Children's Sociostylistic Creaky Voice
Bellavance, Sarah Rose
Sociolinguistic variation in children is well-documented (e.g., Fischer, 1958; Roberts, 1997; Nardy et al., 2014). However, this work has largely centered on segmental variables alone. Creaky voice, a nonsegmental variable, has been widely attested in adult speech, particularly as it relates to gendered indexicality and perception in English (e.g., Henton & Bladon, 1988; Yuasa, 2010; Podesva, 2013). This attestation does not extend to its usage in child speech. The present study establishes a foundation for the discursive properties that young speakers command using creak, therefore providing a novel understanding of socially conditioned creaky voice.
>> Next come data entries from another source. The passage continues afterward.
(* ===== verification/UserLib.v ===== *)
(** * UserLib: the system calls of a judged program ([user_lib/], [user_lib32/])

    The library linked into a program answers most system calls itself, from the
    [DuckInfo] the kernel left on the stack: it hands out standard input piece by
    piece and collects standard output in a region of the program's own memory.
    [Lib] is what [duck64_syscall_handler.cpp] and [duck32_syscall_handler.cpp]
    have in common, with the size [w] of a word in bytes; [Lib64] and [Lib32] are
    the two handlers. *)
From S2P Require Import Prelude Utils Memory Timer Elf.
From stdpp Require Import list.

Module UserLib.
Local Open Scope Z_scope.

(** The memory of the program and the statics of the file; [fs_base] is the
    register, [mmap_p] is only used by the 64-bit library. *)
Record state := mk_state {
  mem : Z -> Z; inited : bool; duckinfo : Z; stdout_max_size : Z; stderr_max_size : Z; stdin_curr_pos : Z;
  tsc_frequency : Z; heap_brk : Z; mmap_p : Z; fs_base : Z }.

Definition with_mem (s : state) (m : Z -> Z) : state :=
  mk_state m (inited s) (duckinfo s) (stdout_max_size s) (stderr_max_size s) (stdin_curr_pos s) (tsc_frequency s)
    (heap_brk s) (mmap_p s) (fs_base s).
Definition with_pos (s : state) (p : Z) : state :=
  mk_state (mem s) (inited s) (duckinfo s) (stdout_max_size s) (stderr_max_size s) p (tsc_frequency s)
    (heap_brk s) (mmap_p s) (fs_base s).
Definition with_brk (s : state) (b : Z) : state :=
  mk_state (mem s) (inited s) (duckinfo s) (stdout_max_size s) (stderr_max_size s) (stdin_curr_pos s) (tsc_frequency s)
    b (mmap_p s) (fs_base s).
Definition with_mmap (s : state) (p : Z) : state :=
  mk_state (mem s) (inited s) (duckinfo s) (stdout_max_size s) (stderr_max_size s) (stdin_curr_pos s) (tsc_frequency s)
    (heap_brk s) p (fs_base s).
Definition with_fs (s : state) (b : Z) : state :=
  mk_state (mem s) (inited s) (duckinfo s) (stdout_max_size s) (stderr_max_size s) (stdin_curr_pos s) (tsc_frequency s)
    (heap_brk s) (mmap_p s) b.

(** What a system call does: return a value, or trap to the kernel for good. *)
Inductive outcome := Return (r : Z) | Exit (code : Z) | Abort (sig : Z).

Definition load (m : Z -> Z) (a n : Z) : Z := le_val (read_bytes m a n).

Module Lib.
Section Lib.
(** The size of a word; the end of the program; [getauxval]. *)
Variable w : Z.
Variable _end page_size at_duck : Z.

Definition uw (z : Z) : Z := z mod 2 ^ (8 * w).

(** The words of [DuckInfo], in order. *)
Definition abi_version := 0.
Definition stdin_ptr := 1.
Definition stdin_size := 2.
Definition stdout_ptr := 3.
Definition stdout_limit := 4.
Definition stdout_size := 5.
Definition stderr_ptr := 6.
Definition stderr_limit := 7.
Definition stderr_size := 8.
Definition field (s : state) (i : Z) : Z := load (mem s) (duckinfo s + w * i) w.
Definition set_field (i v : Z) (s : state) : state :=
  with_mem s (write_bytes (mem s) (duckinfo s + w * i) (le_bytes (Z.to_nat w) v)).
Definition tsc_field (s : state) : Z := load (mem s) (duckinfo s + w * 13) 8.

Definition init (s : state) : state :=
  let s := mk_state (mem s) true at_duck (stdout_max_size s) (stderr_max_size s) 0 (tsc_frequency s) (heap_brk s)
    (mmap_p s) (fs_base s) in
  let out := field s stdout_limit in
  let s := set_field stdout_size 0 s in
  let err := field s stderr_limit in
  let s := set_field stderr_size 0 s in
  mk_state (mem s) true at_duck out err 0 (tsc_field s)
    (uw (uw (uw (_end + page_size - 1) / page_size) * page_size)) (mmap_p s) (fs_base s).

Definition duck_read (fd buf len : Z) (s : state) : state * Z :=
  if fd =? 0 then
    let available_len := uw (field s stdin_size - stdin_curr_pos s) in
    let actual_len := Z.min len available_len in
    let src := uw (field s stdin_ptr + stdin_curr_pos s) in
    let s := with_mem s (write_bytes (mem s) buf (read_bytes (mem s) src actual_len)) in
    (with_pos s (uw (stdin_curr_pos s + actual_len)), actual_len)
  else (s, 0).

(** The two branches of [duck_write]: append to the region of standard output or
    standard error what fits; the number of bytes stored. *)
Definition append (max ptr size buf len : Z) (s : state) : state * Z :=
  let available_len := uw (max - field s size) in
  let actual_len := Z.min len available_len in
  let dst := uw (field s ptr + field s size) in
  let s := with_mem s (write_bytes (mem s) dst (read_bytes (mem s) buf actual_len)) in
  (set_field size (uw (field s size + actual_len)) s, actual_len).

(** [readv] and [writev]: [cnt] rounds, stopped by a short one. *)
Fixpoint for_iov (f : Z -> Z -> state -> state * Z) (n : nat) (iov ret : Z) (s : state) : state * Z :=
  match n with
  | O => (s, ret)
  | S n =>
      let '(s, tmp) := f (load (mem s) iov w) (load (mem s) (iov + w) w) s in
      let iov_len := load (mem s) (iov + w) w in
      let ret := if tmp <=? iov_len then uw (ret + tmp) else ret in
      if negb (tmp =? iov_len) then (s, ret) else for_iov f n (iov + 2 * w) ret s
  end.
Definition duck_readv (fd iov cnt : Z) (s : state) : state * Z :=
  for_iov (duck_read fd) (Z.to_nat cnt) iov 0 s.

Definition duck_brk (addr : Z) (s : state) : state * Z :=
  if addr =? 0 then (s, heap_brk s)
  else
    let s := if heap_brk s <? addr then with_brk s addr else s in
    (s, heap_brk s).

End Lib.
End Lib.
Import Lib.

Definition CLOCK_PROCESS_CPUTIME_ID : Z := 2.
(** The time in seconds and nanoseconds; None is a division by zero. *)
Definition duck_time (f t : Z) : option (Z * Z) :=
  if f =? 0 then None else Some (t / f, u64 (t mod f * 1000000000) / f).
(** Both libraries store two 64-bit words. *)
Definition duck_clock_get_time (clk_id tp now : Z) (s : state) : option (state * Z) :=
  if clk_id =? CLOCK_PROCESS_CPUTIME_ID then
    match duck_time (tsc_frequency s) now with
    | None => None
    | Some (sec, nsec) =>
        Some (with_mem s (write_bytes (write_bytes (mem s) tp (le_bytes 8 sec)) (tp + 8) (le_bytes 8 nsec)), 0)
    end
  else Some (s, -1).

(** What [fstat] stores; [struct stat] is the C library's. *)
Record stat := mk_stat { st_mode : Z; st_size : Z; st_blksize : Z; st_blocks : Z }.
Definition no_stat : stat := mk_stat 0 0 0 0.
Definition S_IFREG : Z := 0x8000.

Module Lib64.
Section Lib64.
Variable _end page_size at_duck : Z.
Variable store_stat : Z -> stat -> (Z -> Z) -> Z -> Z.
Abbreviation w := 8.

Definition duck_write (fd buf len : Z) (s : state) : state * Z :=
  if fd =? 1 then (fst (append w (stdout_max_size s) stdout_ptr stdout_size buf len s), len)
  else if fd =? 2 then (fst (append w (stderr_max_size s) stderr_ptr stderr_size buf len s), len)
  else (s, 0).
Definition duck_writev (fd iov cnt : Z) (s : state) : state * Z :=
  for_iov w (duck_write fd) (Z.to_nat cnt) iov 0 s.

Definition regular (size : Z) : stat := mk_stat (Z.lor S_IFREG 436) size 4096 (u64 (size + 4095) / 4096).
Definition duck_fstat (fd st : Z) (s : state) : state * Z :=
  let s := with_mem s (store_stat st no_stat (mem s)) in
  if fd =? 0 then (with_mem s (store_stat st (regular (field w s stdin_size)) (mem s)), 0)
  else if fd =? 1 then (with_mem s (store_stat st (regular (field w s stdout_size)) (mem s)), 0)
  else (s, -1).

Definition ARCH_SET_FS : Z := 0x1002.
Definition duck_arch_prctl (code addr : Z) (s : state) : state * Z :=
  if code =? ARCH_SET_FS then (with_fs s addr, 0) else (s, -1).

Definition MMAP_POOL_SIZE : Z := Z.shiftl 10240 10.
Definition duck_mmap_temp (size : Z) (s : state) : state * Z :=
  let size := Z.land (u64 (size + 4095)) (u64 (-4096)) in
  let p := mmap_p s in
  (with_mmap s (u64 (p + size)), p).

(** [strncpy] pads with zeros. *)
Definition strncpy_safe (dest : Z) (src : list Z) (n : Z) (m : Z -> Z) : Z -> Z :=
  if 0 <? n then write_bytes m dest (ztake (n - 1) (src ++ replicate (Z.to_nat (n - 1)) 0) ++ [0]) else m.

(** The bytes before the first null, None when there is none in [fuel] bytes. *)
Fixpoint strlen (fuel : nat) (m : Z -> Z) (a : Z) : option Z :=
  match fuel with
  | O => None
  | S fuel => if m a =? 0 then Some 0 else match strlen fuel m (a + 1) with Some n => Some (1 + n) | None => None end
  end.

Definition main_exe : list Z := [47; 116; 109; 112; 47; 109; 97; 105; 110; 46; 101; 120; 101].
Definition duck_readlink (fuel : nat) (path buf bufsiz : Z) (s : state) : option (state * Z) :=
  let s := with_mem s (strncpy_safe buf main_exe (u64 bufsiz) (mem s)) in
  match strlen fuel (mem s) path with Some n => Some (s, n) | None => None end.

(** The fields of [struct utsname] have 65 bytes each. *)
Definition JudgeDuck : list Z := [74; 117; 100; 103; 101; 68; 117; 99; 107].
Definition duck_uname (buf : Z) (s : state) : state * Z :=
  let m := mem s in
  let m := strncpy_safe buf JudgeDuck 65 m in
  let m := strncpy_safe (buf + 65) [100; 117; 99; 107] 65 m in
  let m := strncpy_safe (buf + 130) [53; 46; 49; 49; 46; 48] 65 m in
  let m := strncpy_safe (buf + 195) [100; 117; 99; 107; 45; 50; 48; 50; 49; 48; 57; 48; 49] 65 m in
  let m := strncpy_safe (buf + 260) [120; 56; 54; 95; 54; 52] 65 m in
  (with_mem s m, 0).

Definition duck_getpid : Z := 1234.
Definition duck_gettid : Z := 1234.

(** The call numbers of Linux on x86-64. *)
Definition SYS_read := 0.
Definition SYS_write := 1.
Definition SYS_fstat := 5.
Definition SYS_poll := 7.
Definition SYS_mmap := 9.
Definition SYS_mprotect := 10.
Definition SYS_munmap := 11.
Definition SYS_brk := 12.
Definition SYS_rt_sigaction := 13.
Definition SYS_rt_sigprocmask := 14.
Definition SYS_ioctl := 16.
Definition SYS_readv := 19.
Definition SYS_writev := 20.
Definition SYS_getpid := 39.
Definition SYS_exit := 60.
Definition SYS_uname := 63.
Definition SYS_readlink := 89.
Definition SYS_sigaltstack := 131.
Definition SYS_arch_prctl := 158.
Definition SYS_gettid := 186.
Definition SYS_tkill := 200.
Definition SYS_set_tid_address := 218.
Definition SYS_clock_gettime := 228.
Definition SYS_exit_group := 231.
Definition SYS_tgkill := 234.
(* ===== verification/UserRun.v ===== *)
(** * UserRun: a judged program from the loader to the report

    [Elf] loads a program, the library of [UserLib] answers its system calls, [Elf.run]
    reads what it reported.  Here they are put together: what the program finds as its
    input is what was in the judger's buffer, and what the judger reports as its
    output is what the program wrote. *)
From S2P Require Import Prelude Utils Timer Memory Elf ElfRun UserLib.
From stdpp Require Import list.

Module UserRun.
Import Utils Memory Elf ElfRun.
Local Open Scope Z_scope.

#[local] Opaque for_pages.

(** ** Lemmas: the words of [DuckInfo] *)

Lemma zlen_bind_le n vs : zlen (vs ≫= le_bytes n) = Z.of_nat n * zlen vs.
Proof.
  induction vs as [|v vs IH]; [unfold zlen; cbn; lia|]. cbn [mbind list_bind]. rewrite zlen_app, zlen_le_bytes, zlen_cons.
  change (list_bind _ _ (le_bytes n) vs) with (vs ≫= le_bytes n). lia.
Qed.

(** The word number [i] of consecutive words. *)
Lemma load_word_at n vs rest m a i v :
  read_bytes m a (Z.of_nat n * zlen vs + zlen rest) = (vs ≫= le_bytes n) ++ rest -> vs !! i = Some v ->
  UserLib.load m (a + Z.of_nat n * Z.of_nat i) (Z.of_nat n) = v mod 256 ^ Z.of_nat n.
Proof.
  revert a i. induction vs as [|v0 vs IH]; intros a i Hm Hi; [done|]. cbn [mbind list_bind] in Hm.
  change (list_bind _ _ (le_bytes n) vs) with (vs ≫= le_bytes n) in Hm.
  pose proof (zlen_nonneg vs). pose proof (zlen_nonneg rest). rewrite zlen_cons in Hm.
  replace (Z.of_nat n * (1 + zlen vs) + zlen rest) with (Z.of_nat n + (Z.of_nat n * zlen vs + zlen rest)) in Hm by lia.
  rewrite UserLib.read_bytes_join in Hm by lia. rewrite <- app_assoc in Hm. apply app_inj_1 in Hm as [H1 H2].
  - destruct i as [|i]; cbn in Hi.
    + injection Hi as ->. rewrite Z.mul_0_r, Z.add_0_r. unfold UserLib.load. by rewrite H1, le_val_le_bytes.
    + replace (a + Z.of_nat n * Z.of_nat (S i)) with (a + Z.of_nat n + Z.of_nat n * Z.of_nat i) by lia. by apply IH.
  - apply Nat2Z.inj. change (zlen (read_bytes m a (Z.of_nat n)) = zlen (le_bytes n v0)).
    rewrite zlen_read_bytes, zlen_le_bytes; lia.
Qed.

Definition encode (n : nat) (d : DuckInfo) : list Z :=
  (duckinfo_fields d ≫= le_bytes n) ++ le_bytes 8 (di_tsc_frequency d).

Definition places_of (d : DuckInfo) (info : Z) (input : list Z) : UserLib.places :=
  UserLib.mk_places info (di_stdin_ptr d) input (di_stdout_ptr d) (di_stdout_limit d)
    (di_stderr_ptr d) (di_stderr_limit d).

(** What the kernel writes is what the library reads. *)
Lemma kernel_duckinfo_boots n d info input s :
  Z.of_nat n = 4 \/ Z.of_nat n = 8 -> UserLib.disjoint (Z.of_nat n) (places_of d info input) ->
  di_stdin_size d = zlen input -> UserLib.inited s = false ->
  read_bytes (UserLib.mem s) info (13 * Z.of_nat n + 8) = encode n d ->
  read_bytes (UserLib.mem s) (di_stdin_ptr d) (zlen input) = input ->
  UserLib.boot (Z.of_nat n) (places_of d info input) s.
Proof.
  intros Hn [_ (I1 & I2 & I3) (O1 & O2 & O3) (E1 & E2 & E3) _ _ _ _ _ _] Hsize Hi Hinfo Hin. constructor; [done| |done].
  intros i v Hv. cbn [UserLib.info UserLib.in_ptr UserLib.input UserLib.out_ptr UserLib.out_limit UserLib.err_ptr
    UserLib.err_limit places_of] in *.
  assert (Hp : 256 ^ Z.of_nat n = 2 ^ (8 * Z.of_nat n)) by (destruct Hn as [-> | ->]; done).
  assert (Hw : forall (j : nat) v, duckinfo_fields d !! j = Some v -> 0 <= v < 2 ^ (8 * Z.of_nat n) ->
    UserLib.load (UserLib.mem s) (info + Z.of_nat n * Z.of_nat j) (Z.of_nat n) = v).
  { intros j v' Hj Hv'. rewrite (load_word_at n (duckinfo_fields d) (le_bytes 8 (di_tsc_frequency d)) _ _ j v').
    - rewrite Hp. by apply Z.mod_small.
    - rewrite zlen_le_bytes. change (zlen (duckinfo_fields d)) with 13.
      replace (Z.of_nat n * 13 + Z.of_nat 8) with (13 * Z.of_nat n + 8) by lia. done.
    - done. }
  pose proof (zlen_nonneg input).
  do 6 (apply elem_of_cons in Hv as [[= -> ->]|Hv];
    [(apply (Hw 1%nat) || apply (Hw 2%nat) || apply (Hw 3%nat) || apply (Hw 4%nat) || apply (Hw 6%nat) || apply (Hw 7%nat));
      [by rewrite <- ?Hsize|lia]|]).
  by apply elem_of_nil in Hv.
Qed.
Data were collected remotely by way of interview-like conversations between child and parent pairs, as well as a narration of a comic strip. I identified creak audio-visually (Yuasa, 2010; Benoise-Lucy & Pillot-Loiseau, 2013) and quantified it syllabically (Henton & Bladon, 1988; Melvin & Clopper, 2015). I identified creak functions qualitatively, largely using discourse analysis methods. Participants used creak to signal four functions: (1) location in an intonation unit (Chafe, 1994; Mendoza-Denton & Jannedy, 2000), (2) location in a turn (Ogden, 2001; Grivicic & Nilep, 2004), (3) a parenthetical phrase (Lee, 2015), and (4) stancetaking (Gobl & Ní Chasaide, 2003; Lefkowitz & Sicoli, 2007). Given the layered nature of these creak functions demonstrated by participants, I argue that sociostylistic creaky voice is hierarchically structured. This could have one or both of the following implications: 1) the usage of creaky voice necessarily follows a prosodic—discursive—stance order; 2) the acquisition of creaky voice follows a prosodic—discursive—stance order. This has implications for both sociolinguistic discussions of creaky voice, as well as our knowledge of voice disorder assessment. I call for a less a priori gender-based approach to sociostylistic creak, as well as an integrated model of creaky voice between the two disciplines of sociolinguistics and speech language pathology.